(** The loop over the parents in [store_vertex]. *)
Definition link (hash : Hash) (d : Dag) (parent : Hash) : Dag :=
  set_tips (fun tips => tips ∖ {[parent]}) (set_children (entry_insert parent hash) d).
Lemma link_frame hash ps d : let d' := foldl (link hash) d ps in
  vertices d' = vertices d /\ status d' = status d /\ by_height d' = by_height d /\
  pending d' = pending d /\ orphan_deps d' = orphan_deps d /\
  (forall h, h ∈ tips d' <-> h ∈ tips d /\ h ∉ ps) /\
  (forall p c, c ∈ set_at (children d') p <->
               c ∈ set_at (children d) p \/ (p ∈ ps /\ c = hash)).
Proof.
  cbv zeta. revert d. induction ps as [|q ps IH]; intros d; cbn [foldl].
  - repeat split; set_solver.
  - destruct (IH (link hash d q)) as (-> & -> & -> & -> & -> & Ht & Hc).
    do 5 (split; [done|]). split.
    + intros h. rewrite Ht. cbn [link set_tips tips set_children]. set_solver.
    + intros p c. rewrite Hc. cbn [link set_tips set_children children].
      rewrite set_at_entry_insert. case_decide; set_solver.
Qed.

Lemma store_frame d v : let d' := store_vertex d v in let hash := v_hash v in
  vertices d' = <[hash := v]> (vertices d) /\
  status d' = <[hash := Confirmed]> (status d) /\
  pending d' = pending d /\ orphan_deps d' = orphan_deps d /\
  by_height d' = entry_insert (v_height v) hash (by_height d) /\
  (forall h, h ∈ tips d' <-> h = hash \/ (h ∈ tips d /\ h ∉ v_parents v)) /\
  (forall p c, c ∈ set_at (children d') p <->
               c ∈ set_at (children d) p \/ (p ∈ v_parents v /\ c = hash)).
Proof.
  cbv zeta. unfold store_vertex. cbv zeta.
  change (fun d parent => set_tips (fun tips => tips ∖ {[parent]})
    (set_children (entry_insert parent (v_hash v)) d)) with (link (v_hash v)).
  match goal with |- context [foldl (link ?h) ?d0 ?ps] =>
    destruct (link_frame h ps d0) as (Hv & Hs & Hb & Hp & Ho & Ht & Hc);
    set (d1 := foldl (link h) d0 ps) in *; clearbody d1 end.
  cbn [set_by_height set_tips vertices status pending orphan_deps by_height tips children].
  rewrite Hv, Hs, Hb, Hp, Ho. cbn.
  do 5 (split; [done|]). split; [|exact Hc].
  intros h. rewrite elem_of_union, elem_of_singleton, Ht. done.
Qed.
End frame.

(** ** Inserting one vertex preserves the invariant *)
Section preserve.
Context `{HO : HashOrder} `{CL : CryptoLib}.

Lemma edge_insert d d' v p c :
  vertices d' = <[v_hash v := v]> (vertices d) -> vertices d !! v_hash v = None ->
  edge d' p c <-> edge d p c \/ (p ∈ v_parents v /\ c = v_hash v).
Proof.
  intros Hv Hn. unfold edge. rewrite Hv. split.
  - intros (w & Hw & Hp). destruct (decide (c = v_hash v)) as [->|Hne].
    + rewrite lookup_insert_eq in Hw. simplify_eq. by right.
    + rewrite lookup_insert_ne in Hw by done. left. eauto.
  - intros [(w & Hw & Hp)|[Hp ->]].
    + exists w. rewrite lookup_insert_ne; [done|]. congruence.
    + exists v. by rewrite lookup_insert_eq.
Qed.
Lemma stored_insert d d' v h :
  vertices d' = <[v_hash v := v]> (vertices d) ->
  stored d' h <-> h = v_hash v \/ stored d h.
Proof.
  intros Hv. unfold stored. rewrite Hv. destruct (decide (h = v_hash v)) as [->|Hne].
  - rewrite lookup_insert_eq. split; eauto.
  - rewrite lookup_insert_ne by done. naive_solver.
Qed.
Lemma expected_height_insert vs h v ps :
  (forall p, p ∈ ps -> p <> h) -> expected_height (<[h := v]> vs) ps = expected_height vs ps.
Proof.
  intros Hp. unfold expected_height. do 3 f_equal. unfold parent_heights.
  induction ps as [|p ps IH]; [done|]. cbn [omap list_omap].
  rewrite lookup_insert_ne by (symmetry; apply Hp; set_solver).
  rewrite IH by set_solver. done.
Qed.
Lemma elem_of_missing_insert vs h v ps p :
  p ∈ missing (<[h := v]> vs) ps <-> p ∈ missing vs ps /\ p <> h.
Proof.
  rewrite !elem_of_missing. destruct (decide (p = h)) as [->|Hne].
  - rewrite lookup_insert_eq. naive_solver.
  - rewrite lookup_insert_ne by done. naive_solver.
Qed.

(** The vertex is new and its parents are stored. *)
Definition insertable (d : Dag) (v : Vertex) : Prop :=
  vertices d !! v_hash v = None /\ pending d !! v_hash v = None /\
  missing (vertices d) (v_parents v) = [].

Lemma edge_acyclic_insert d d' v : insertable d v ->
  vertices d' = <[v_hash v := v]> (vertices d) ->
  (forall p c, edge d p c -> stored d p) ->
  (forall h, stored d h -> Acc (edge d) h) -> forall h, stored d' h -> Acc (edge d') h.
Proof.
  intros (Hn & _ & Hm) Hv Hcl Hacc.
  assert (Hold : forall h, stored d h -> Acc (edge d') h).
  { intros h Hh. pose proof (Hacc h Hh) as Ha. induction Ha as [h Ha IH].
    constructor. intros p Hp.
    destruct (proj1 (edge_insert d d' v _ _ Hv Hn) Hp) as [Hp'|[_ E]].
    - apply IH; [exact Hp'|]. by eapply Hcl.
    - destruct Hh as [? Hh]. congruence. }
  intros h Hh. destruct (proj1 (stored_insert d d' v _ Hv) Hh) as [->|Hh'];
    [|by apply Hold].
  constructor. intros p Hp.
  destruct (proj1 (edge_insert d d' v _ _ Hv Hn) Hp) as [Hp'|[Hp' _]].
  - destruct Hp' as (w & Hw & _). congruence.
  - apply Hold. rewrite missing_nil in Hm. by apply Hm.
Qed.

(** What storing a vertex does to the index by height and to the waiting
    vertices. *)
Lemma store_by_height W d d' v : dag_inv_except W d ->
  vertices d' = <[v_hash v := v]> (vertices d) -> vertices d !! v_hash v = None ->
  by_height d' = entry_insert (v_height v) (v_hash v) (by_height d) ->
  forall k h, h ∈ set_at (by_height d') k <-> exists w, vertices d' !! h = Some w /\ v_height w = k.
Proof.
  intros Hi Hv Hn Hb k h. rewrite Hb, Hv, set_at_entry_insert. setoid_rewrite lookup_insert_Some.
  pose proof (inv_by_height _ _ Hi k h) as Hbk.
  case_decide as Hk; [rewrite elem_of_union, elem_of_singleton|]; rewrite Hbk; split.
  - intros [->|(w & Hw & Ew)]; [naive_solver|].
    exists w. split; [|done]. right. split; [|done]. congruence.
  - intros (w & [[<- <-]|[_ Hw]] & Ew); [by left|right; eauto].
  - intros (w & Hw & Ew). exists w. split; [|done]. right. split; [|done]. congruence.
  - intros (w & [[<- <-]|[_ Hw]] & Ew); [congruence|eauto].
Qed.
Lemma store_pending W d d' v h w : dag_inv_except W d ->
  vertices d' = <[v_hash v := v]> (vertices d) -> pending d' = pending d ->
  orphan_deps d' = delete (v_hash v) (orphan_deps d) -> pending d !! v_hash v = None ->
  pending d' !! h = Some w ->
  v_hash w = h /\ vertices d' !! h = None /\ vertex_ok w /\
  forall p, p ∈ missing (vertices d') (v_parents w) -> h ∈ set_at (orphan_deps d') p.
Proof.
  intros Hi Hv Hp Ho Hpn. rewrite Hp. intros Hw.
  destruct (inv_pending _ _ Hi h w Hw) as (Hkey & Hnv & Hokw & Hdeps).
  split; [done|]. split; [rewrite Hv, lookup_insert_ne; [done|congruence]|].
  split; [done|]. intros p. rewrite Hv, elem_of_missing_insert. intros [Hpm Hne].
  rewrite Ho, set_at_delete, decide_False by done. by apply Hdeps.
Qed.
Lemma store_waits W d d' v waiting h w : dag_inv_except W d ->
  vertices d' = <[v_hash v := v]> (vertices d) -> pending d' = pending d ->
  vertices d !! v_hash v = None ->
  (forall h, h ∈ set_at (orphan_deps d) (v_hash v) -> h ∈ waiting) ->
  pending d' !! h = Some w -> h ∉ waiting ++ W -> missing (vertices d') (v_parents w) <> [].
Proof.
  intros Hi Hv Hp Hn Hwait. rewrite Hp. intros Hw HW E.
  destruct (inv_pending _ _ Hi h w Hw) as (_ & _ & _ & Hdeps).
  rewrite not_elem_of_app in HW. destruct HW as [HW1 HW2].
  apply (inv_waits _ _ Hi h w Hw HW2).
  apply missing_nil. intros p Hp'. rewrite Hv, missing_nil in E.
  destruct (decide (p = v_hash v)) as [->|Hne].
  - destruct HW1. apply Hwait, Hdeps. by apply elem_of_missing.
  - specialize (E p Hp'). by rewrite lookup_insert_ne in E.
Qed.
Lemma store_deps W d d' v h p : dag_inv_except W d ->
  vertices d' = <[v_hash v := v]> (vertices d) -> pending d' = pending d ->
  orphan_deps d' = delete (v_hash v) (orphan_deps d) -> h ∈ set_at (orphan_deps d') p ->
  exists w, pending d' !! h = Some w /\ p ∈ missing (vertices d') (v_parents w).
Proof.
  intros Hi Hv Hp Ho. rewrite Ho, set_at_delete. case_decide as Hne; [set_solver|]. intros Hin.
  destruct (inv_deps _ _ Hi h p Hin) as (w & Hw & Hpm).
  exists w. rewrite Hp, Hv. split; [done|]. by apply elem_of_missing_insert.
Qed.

• • • • • • •

The answer is each line from the entries above in which the word "pose" occurs.

  { intros h Hh. pose proof (Hacc h Hh) as Ha. induction Ha as [h Ha IH].
  pose proof (inv_by_height _ _ Hi k h) as Hbk.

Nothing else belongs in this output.